Through the Centre for Technological Innovation in Static Converters and Drives (CITCEA-UPC), the Universitat Politècnica de Catalunya (UPC) is coordinating the European project Big Data for Open Innovation Energy Marketplace (BD4OPEM H2020).

Mónica Aragüés

Currently, large amounts of data are being created at the level of generation, transport, distribution and consumption, but they are not always used or may be underused. The application of artificial intelligence techniques can enable value to be extracted from these data to support decision-making for proper management of the grid, which is being transformed and evolving towards a smart grid. This transformation is being promoted by greater integration of renewable generation, at the level of transport and distribution, as well as the inclusion of electric vehicles and storage systems. All of these elements are facilitating the decarbonisation of the system, but this also implies greater complexity in the operation and management of electricity networks. Artificial intelligence tools could help us to fight against this complexity and guide decisions on monitoring, operation, maintenance and planning of the smart grids that are being constructed.

The Universitat Politècnica de Catalunya (UPC) is coordinating, through the Centre for Technological Innovation in Static Converters and Drives (CITCEA-UPC), the European project Big Data for Open Innovation Energy Marketplace (BD4OPEM H2020). The aim is to develop a cloud platform (Analytic Toolbox) that will integrate artificial intelligence-based services to improve the operation and planning of distribution grids. The platform will guarantee safe flows of data to the service suppliers, in compliance with the requirements of the European Union’s General Data Protection Regulations (GDPR).

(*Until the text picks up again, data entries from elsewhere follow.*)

(* ===== verification/Schedule.v ===== *)
(** Recurring schedules: [pgtask-core/src/schedule.rs].

    The definitions are the source's, over the [chrono] and [cron] interfaces
    of [Chrono].  The loops that are capped in the source recurse on what is
    left of the cap; the binary search of [latest_due] has fuel for every
    second between its bounds, which [latest_search_spec] shows is enough.

    The abstract specification is [due_from]: the list of occurrences from the
    cursor up to now, one [next_after] at a time.  [materialize_refines] shows
    that every misfire policy is a selection from that list. *)

From S2P Require Import Prelude Text Identifier Json TaskTypes Chrono.

Inductive ScheduleDefinition : Type :=
| Interval (every : Z)
| Cron (expression : rstring).

Inductive MisfirePolicy : Type :=
| Skip
| Latest
| CatchUp (limit : Z).

Definition MisfirePolicy_default : MisfirePolicy := Latest.

Inductive ScheduleError : Type :=
| ZeroInterval
| UnsupportedIntervalPrecision
| IntervalOutOfRange
| InvalidCronFieldCount
| InvalidCron (message : rstring)
| NoFutureOccurrence
| DateOutOfRange.

Record Materialization := {
  m_occurrences : list time;
  m_next_run_at : time;
  m_skipped : Z;
}.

To achieve this, data from distribution grids will be gathered and processed, to offer new solutions based on artificial intelligence. These will include detection of measurement errors, deduction of the topology of the network and analysis of its observability, undertaking of predictive maintenance and identification of non-technical losses, estimation of the flexibility of the network, including that which comes from the infrastructure for recharging electric vehicles, and services to help make decisions about future expansions of the network.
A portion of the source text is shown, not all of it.